One of the most fascinating things about having children is seeing yourself reflected in them. They’re a mirror that magnifies your beauty, your quirks, and your flaws in ways that you can’t deny.
Sometimes this is amusing, like when I was reading Evan a bedtime story and he asked me a question I had to think about before answering. Deep in thought for a moment, I was surprised to see him looking back at me, stroking his chin as if he had a beard, and I realized that he was doing it because I was doing it. I hadn’t even been aware of this, and we both busted out laughing.
Sometimes our little Mini Me’s make us confront our own shortcomings, which is not nearly as charming. Evan is taking his first swim lessons, and this week he reached the point where he wasn’t going to progress until he could put his face in the water and blow out through his nose. Unfortunately, he would grimace and shriek every time his nose touched the surface, jerking his head up immediately and yelling for a towel.

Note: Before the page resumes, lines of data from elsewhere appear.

(* ===== verification/PubSub.v ===== *)
(** * The publish-subscribe channel ([sync/pubsub/])

    A bounded queue of messages, each with the number of subscribers that have
    yet to read it, and cursors into the stream of all messages held by the
    subscribers.  [PubSubState] is what the mutex protects, [PubSubChannel]
    runs its methods under the mutex and implements the trait
    [PubSubBehavior], through which [Sub] and [Pub] work. *)

From S2P Require Import Prelude Heapless CriticalSection WaitQueue.

Inductive Error := MaximumSubscribersReached | MaximumPublishersReached.

Inductive WaitResult (T : Type) := Lagged (amount : Z) | Message (message : T).
Arguments Lagged {T} amount.
Arguments Message {T} message.

(** [PubSubBehavior], as operations on the channel [C]; [get_message_with_context]
    takes the cursor and returns what it has become. *)
Class PubSubBehavior (C T : Type) := {
  psb_get_message_with_context : Z → option Waker → Op Waker C (Poll (WaitResult T) * Z);
  psb_available : Z → Op Waker C Z;
  psb_publish_with_context : T → option Waker → Op Waker C (Result unit T);
  psb_publish_immediate : T → Op Waker C unit;
  psb_space : Op Waker C Z;
  psb_unregister_subscriber : Z → Op Waker C (option unit);
  psb_unregister_publisher : Op Waker C unit
}.

Module PubSubState.
Record t (D V : Type → nat → Type) (T : Type) (CAP SUBS PUBS : nat) := mk {
  queue : D (T * Z)%type CAP;
  next_message_id : Z;
  subscriber_wakers : MultiWakerRegistration.t V SUBS;
  publisher_wakers : MultiWakerRegistration.t V PUBS;
  subscriber_count : Z;
  publisher_count : Z
}.
Arguments mk {D V T CAP SUBS PUBS} _ _ _ _ _ _.
Arguments queue {D V T CAP SUBS PUBS} _.
Arguments next_message_id {D V T CAP SUBS PUBS} _.
Arguments subscriber_wakers {D V T CAP SUBS PUBS} _.
Arguments publisher_wakers {D V T CAP SUBS PUBS} _.
Arguments subscriber_count {D V T CAP SUBS PUBS} _.
Arguments publisher_count {D V T CAP SUBS PUBS} _.

Section Ops.
Context `{HP : Profile} `{!DequeOps D} `{!VecOps V} {T : Type} {CAP SUBS PUBS : nat}.
Abbreviation state := (t D V T CAP SUBS PUBS).
Implicit Types s : state.

Definition set_queue q s : state :=
  mk q (next_message_id s) (subscriber_wakers s) (publisher_wakers s) (subscriber_count s) (publisher_count s).
Definition set_next_message_id n s : state :=
  mk (queue s) n (subscriber_wakers s) (publisher_wakers s) (subscriber_count s) (publisher_count s).
Definition set_subscriber_wakers w s : state :=
  mk (queue s) (next_message_id s) w (publisher_wakers s) (subscriber_count s) (publisher_count s).
Definition set_publisher_wakers w s : state :=
  mk (queue s) (next_message_id s) (subscriber_wakers s) w (subscriber_count s) (publisher_count s).
Definition set_subscriber_count n s : state :=
  mk (queue s) (next_message_id s) (subscriber_wakers s) (publisher_wakers s) n (publisher_count s).
Definition set_publisher_count n s : state :=
  mk (queue s) (next_message_id s) (subscriber_wakers s) (publisher_wakers s) (subscriber_count s) n.

Definition on_queue {E A} (f : D (T * Z)%type CAP → A * D (T * Z)%type CAP) : Op E state A :=
  zoom queue set_queue (op_pure f).
Definition on_subscribers {A} (m : Op Waker (MultiWakerRegistration.t V SUBS) A) : Op Waker state A :=
  zoom subscriber_wakers set_subscriber_wakers m.
Definition on_publishers {A} (m : Op Waker (MultiWakerRegistration.t V PUBS) A) : Op Waker state A :=
  zoom publisher_wakers set_publisher_wakers m.

(** [as usize] from [u64]. *)
Definition as_usize (z : Z) : Z := (z mod modulus usize)%Z.

Definition new : state :=
  mk dq_new 0 MultiWakerRegistration.new MultiWakerRegistration.new 0 0.

Definition try_publish (message : T) : Op Waker state (Result unit T) :=
  s ← op_get;
  if Z.eqb (subscriber_count s) 0 then mret (Ok tt)
  else if dq_is_full (queue s) then mret (Err message)
  else
    r ← on_queue (dq_push_back (message, subscriber_count s));
    op_lift (unwrap_ok r);;
    s ← op_get;
    n ← op_lift (uadd W64 (next_message_id s) 1);
    op_modify (set_next_message_id n);;
    on_subscribers MultiWakerRegistration.wake;;
    mret (Ok tt).

Definition publish_immediate (message : T) : Op Waker state unit :=
  s ← op_get;
  (if dq_is_full (queue s) then on_queue dq_pop_front;; mret tt else mret tt);;
  r ← try_publish message;
  op_lift (unwrap_ok r).

Definition get_message (message_id : Z) : Op Waker state (option (WaitResult T)) :=
  s ← op_get;
  start_id ← op_lift (usub W64 (next_message_id s) (dq_len (queue s)));
  if Z.ltb message_id start_id then
    amount ← op_lift (usub W64 start_id message_id);
    mret (Some (Lagged amount))
  else
    d ← op_lift (usub W64 message_id start_id);
    let current_message_index := as_usize d in
    if Z.leb (dq_len (queue s)) current_message_index then mret None
    else
      queue_item ← op_lift (unwrap (dq_iter (queue s) !! Z.to_nat current_message_index));
      count ← op_lift (usub usize queue_item.2 1);
      op_modify (set_queue (dq_iter_mut_write
        (<[Z.to_nat current_message_index := (queue_item.1, count)]> (dq_iter (queue s))) (queue s)));;
      message ←
        (if Z.eqb current_message_index 0 && Z.eqb count 0 then
           x ← on_queue dq_pop_front;
           x ← op_lift (unwrap x);
           on_publishers MultiWakerRegistration.wake;;
           mret x.1
         else mret queue_item.1);
      mret (Some (Message message)).

(** [for_each(|(_, counter)| *counter -= 1)] *)
Fixpoint decrement_all (l : list (T * Z)) : Outcome (list (T * Z)) :=
  match l with
  | [] => Val []
  | (m, counter) :: l =>
      counter ← usub usize counter 1;
      l ← decrement_all l;
      Val ((m, counter) :: l)
  end.

(** [while let Some((_, count)) = self.queue.front()]; [fuel] bounds the number
    of iterations, [None] is exhausted fuel. *)
Fixpoint pop_read (fuel : nat) (wake_publishers : bool) : Op Waker state (option bool) :=
  match fuel with
  | O => mret None
  | S fuel =>
      s ← op_get;
      match dq_front (queue s) with
      | Some (_, count) =>
          if Z.eqb count 0 then
            x ← on_queue dq_pop_front;
            op_lift (unwrap x);;
            pop_read fuel true
          else mret (Some wake_publishers)
      | None => mret (Some wake_publishers)
      end
  end.

Definition unregister_subscriber (subscriber_next_message_id : Z) : Op Waker state (option unit) :=
  s ← op_get;
  n ← op_lift (usub usize (subscriber_count s) 1);
  op_modify (set_subscriber_count n);;
  start_id ← op_lift (usub W64 (next_message_id s) (dq_len (queue s)));
  if Z.leb start_id subscriber_next_message_id then
    d ← op_lift (usub W64 subscriber_next_message_id start_id);
    let current_message_index := Z.to_nat (as_usize d) in
    l ← op_lift (decrement_all (drop current_message_index (dq_iter (queue s))));
    op_modify (set_queue (dq_iter_mut_write
      (take current_message_index (dq_iter (queue s)) ++ l) (queue s)));;
    b ← pop_read (S CAP) false;
    match b with
    | Some wake_publishers =>
        op_when wake_publishers (on_publishers MultiWakerRegistration.wake);;
        mret (Some tt)
    | None => mret None
    end
  else mret (Some tt).

Definition unregister_publisher : Op Waker state unit :=
  s ← op_get;
  n ← op_lift (usub usize (publisher_count s) 1);
  op_modify (set_publisher_count n).

(** ** The closures of [PubSubChannel] *)
Definition subscriber : Op Waker state (Result Z Error) :=
  s ← op_get;
  if Z.leb (Z.of_nat SUBS) (subscriber_count s) then mret (Err MaximumSubscribersReached)
  else
    n ← op_lift (uadd usize (subscriber_count s) 1);
    op_modify (set_subscriber_count n);;
    mret (Ok (next_message_id s)).

Definition publisher : Op Waker state (Result unit Error) :=
  s ← op_get;
  if Z.leb (Z.of_nat PUBS) (publisher_count s) then mret (Err MaximumPublishersReached)
  else
    n ← op_lift (uadd usize (publisher_count s) 1);
    op_modify (set_publisher_count n);;
    mret (Ok tt).

Definition get_message_with_context (next_message_id : Z) (cx : option Waker) :
    Op Waker state (Poll (WaitResult T) * Z) :=
  o ← get_message next_message_id;
  match o with
  | Some (Message message) =>
      n ← op_lift (uadd W64 next_message_id 1);
      mret (Ready (Message message), n)
  | None =>
      op_when_some cx (λ w, on_subscribers (MultiWakerRegistration.register w));;
      mret (Pending, next_message_id)
  | Some (Lagged amount) =>
      n ← op_lift (uadd W64 next_message_id amount);
      mret (Ready (Lagged amount), n)
  end.

Definition available (next : Z) : Op Waker state Z :=
  s ← op_get;
  op_lift (usub W64 (next_message_id s) next).

Definition publish_with_context (message : T) (cx : option Waker) : Op Waker state (Result unit T) :=
  r ← try_publish message;
  match r with
  | Ok _ => mret (Ok tt)
  | Err message =>
      op_when_some cx (λ w, on_publishers (MultiWakerRegistration.register w));;
      mret (Err message)
  end.

Definition space : Op Waker state Z :=
  s ← op_get;
  op_lift (usub usize (dq_capacity (queue s)) (dq_len (queue s))).
End Ops.
End PubSubState.

(** ** [PubSubChannel]: the methods under the mutex *)
Module PubSubChannel.
Section Ops.
Context `{HP : Profile} `{RawMutex R} `{!DequeOps D} `{!VecOps V} {T : Type} {CAP SUBS PUBS : nat}.

Definition t : Type := Shared R (PubSubState.t D V T CAP SUBS PUBS).

Definition new : t := Mutex.const_new raw_INIT (RefCell.new PubSubState.new).

Definition lock {A} (f : Op Waker (PubSubState.t D V T CAP SUBS PUBS) A) : Op Waker (Cpu * t) A :=
  shared_lock f.

(** The cursor of the subscriber that is created. *)
Definition subscriber : Op Waker (Cpu * t) (Result Z Error) := lock PubSubState.subscriber.
Definition dyn_subscriber : Op Waker (Cpu * t) (Result Z Error) := lock PubSubState.subscriber.
Definition publisher : Op Waker (Cpu * t) (Result unit Error) := lock PubSubState.publisher.
Definition dyn_publisher : Op Waker (Cpu * t) (Result unit Error) := lock PubSubState.publisher.

#[export] Instance behavior : PubSubBehavior (Cpu * t) T := {
  psb_get_message_with_context n cx := lock (PubSubState.get_message_with_context n cx);
  psb_available n := lock (PubSubState.available n);
  psb_publish_with_context m cx := lock (PubSubState.publish_with_context m cx);
  psb_publish_immediate m := lock (PubSubState.publish_immediate m);
  psb_space := lock PubSubState.space;
  psb_unregister_subscriber n := lock (PubSubState.unregister_subscriber n);
  psb_unregister_publisher := lock PubSubState.unregister_publisher
}.
End Ops.
Arguments t R D V T CAP SUBS PUBS : clear implicits.
End PubSubChannel.

(** ** Subscribers ([subscriber.rs])

    A subscriber is its cursor; the wrappers [Subscriber] and [DynSubscriber]
    only dereference to it. *)
Module Sub.
Record t := mk { next_message_id : Z }.

Definition new (next_message_id : Z) : t := mk next_message_id.

Section Ops.
Context `{PubSubBehavior C T}.

(** [channel.get_message_with_context(&mut self.next_message_id, cx)] *)
Definition get (cx : option Waker) : Op Waker (t * C) (Poll (WaitResult T)) :=
  s ← op_get;
  r ← zoom snd (λ c s, (s.1, c)) (psb_get_message_with_context (next_message_id s.1) cx);
  op_modify (λ s, (mk r.2, s.2));;
  mret r.1.

(** The poll of the future [next_message] returns. *)
Definition SubscriberWaitFuture_poll (cx : Waker) : Op Waker (t * C) (Poll (WaitResult T)) := get (Some cx).

(** The poll of the future of [next_message_pure]; [fuel] bounds the number of
    lag results skipped. *)
Fixpoint next_message_pure_poll (fuel : nat) (cx : Waker) : Op Waker (t * C) (option (Poll T)) :=
  match fuel with
  | O => mret None
  | S fuel =>
      p ← SubscriberWaitFuture_poll cx;
      match p with
      | Ready (Lagged _) => next_message_pure_poll fuel cx
      | Ready (Message message) => mret (Some (Ready message))
      | Pending => mret (Some Pending)
      end
  end.

Definition try_next_message : Op Waker (t * C) (option (WaitResult T)) :=
  p ← get None;
  mret (match p with Ready result => Some result | Pending => None end).

Fixpoint try_next_message_pure (fuel : nat) : Op Waker (t * C) (option (option T)) :=
  match fuel with
  | O => mret None
  | S fuel =>
      o ← try_next_message;
      match o with
      | Some (Lagged _) => try_next_message_pure fuel
      | Some (Message message) => mret (Some (Some message))
      | None => mret (Some None)
      end
  end.

Definition available : Op Waker (t * C) Z :=
  s ← op_get;
  zoom snd (λ c s, (s.1, c)) (psb_available (next_message_id s.1)).

(** [Drop]. *)
Definition drop : Op Waker (t * C) (option unit) :=
  s ← op_get;
  zoom snd (λ c s, (s.1, c)) (psb_unregister_subscriber (next_message_id s.1)).

(** The stream wakes its own task after a lag. *)
Definition poll_next (cx : Waker) : Op Waker (t * C) (Poll (option T)) :=
  p ← get (Some cx);
  match p with
  | Ready (Message message) => mret (Ready (Some message))
  | Ready (Lagged _) => wake_waker cx;; mret Pending
  | Pending => mret Pending
  end.
End Ops.
End Sub.

(** ** Publishers ([publisher.rs])

    A publisher has no state but its slot in the channel; an [ImmediatePub] has
    not even that. *)
Module Pub.
(** [PublisherWaitFuture]. *)
Record WaitFuture (T : Type) := mk_future { message : option T }.
Arguments mk_future {T} _.
Arguments message {T} _.

Section Ops.
Context `{PubSubBehavior C T}.

Definition publish_immediate (m : T) : Op Waker C unit := psb_publish_immediate m.
Definition publish (m : T) : WaitFuture T := mk_future (Some m).
Definition try_publish (m : T) : Op Waker C (Result unit T) := psb_publish_with_context m None.
Definition space : Op Waker C Z := psb_space.
Definition drop : Op Waker C unit := psb_unregister_publisher.

Definition WaitFuture_poll (cx : Waker) : Op Waker (WaitFuture T * C) (Poll unit) :=
  s ← op_get;
  m ← op_lift (unwrap (message s.1));
  op_modify (λ s, (mk_future None, s.2));;
  r ← zoom snd (λ c s, (s.1, c)) (psb_publish_with_context m (Some cx));
  match r with
  | Ok _ => mret (Ready tt)
  | Err m => op_modify (λ s, (mk_future (Some m), s.2));; mret Pending
  end.
End Ops.
End Pub.

Module ImmediatePub.
Section Ops.
Context `{PubSubBehavior C T}.
Definition publish_immediate (m : T) : Op Waker C unit := psb_publish_immediate m.
Definition try_publish (m : T) : Op Waker C (Result unit T) := psb_publish_with_context m None.
Definition space : Op Waker C Z := psb_space.
End Ops.
End ImmediatePub.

“Just close your mouth and blow out your nose,” I said. “You can do it out in the air, so you can do it underwater.”
“I can’t!” Evan said, all wound up and shaking his head adamantly.
“You really can,” I said.
“I can’t!” he insisted. I saw his face cloud over. “I don’t want to do swim lessons anymore!” For the rest of the lesson, he pouted and whined and refused to put his face in the water.
“Oh my God,” I thought. “I do this, too.”
I can’t figure out how to wean Avery when she is resisting violently and stealing my sleep.
I can’t accomplish my creative goals while the kids are young and needing so much attention.
I can’t meet obstacles with confidence instead of anxiety.
I can’t, I can’t, I can’t. My mood darkens. I feel stuck and helpless.
Often these are vague assumptions I’m carrying around, and when I step back and articulate them, I can see them objectively. While I have compassion for where they’re coming from — frustration and desperation leading to hopelessness — I have to acknowledge that they’re just not true. When I’m able to access my wiser self, I see minor roadblocks instead of dead ends, with multiple pathways around them.
I can experiment with different weaning strategies until something works. Avery is not still going to be nursing when she goes off to college.
I can accomplish my creative goals, even if it takes longer than it would if the kids didn’t need me so often. I can make good use of the short windows of quiet time that I have, even if they’re interrupted (multiple times!).
I can learn to pause and breathe before reacting to challenges so I can think through them rationally. I can learn to believe that I can handle any challenge.
I can, I can, I can.
If I really think about it, there are very few “I can’ts” that are actually true if I really set my mind to overcoming them.
When I feel an “I can’t” coming on, I’m going to picture Evan in that pool, anxious and frustrated by a challenge that he’s actually well equipped to overcome, and calmly and confidently tell both of us, “You really can.”
A recent episode of the Happier with Gretchen Rubin podcast, Question Your Limiting Beliefs, delves into this topic. What are your own “I can’ts” — especially the ones that you haven’t articulated yet but are holding you back?
what’s fueling me
My sister, Gill, and I love sharing music recommendations with each other. We used to make birthday playlists for each other but recently decided that it was silly to save everything up for a whole year instead of sharing the joy year-round. We made a collaborative playlist on Spotify, and it brightens my day to come across a song I know she’d love and add it to the playlist right away, or to hit refresh and hear a new song that she’s added. It’s a fun way to stay connected from afar.
I’m really excited to see these movies: Oceans 8 (Sandra! Mindy! Cate! Badass female heist movie!), Hearts Beat Loud (single dad and teenage daughter form a band), Ibiza (ridiculous fun, like The Hangover with female leads), Crazy Rich Asians (all-Asian cast being glitzy and fabulous), and A Star is Born (Bradley Cooper sings?! and with Lady Gaga?!).
It makes me so happy to look at the subscriber list for this TinyLetter. It means a lot to me that you — people I know and love, and people I haven’t met — invite my words into your inbox. Thank you.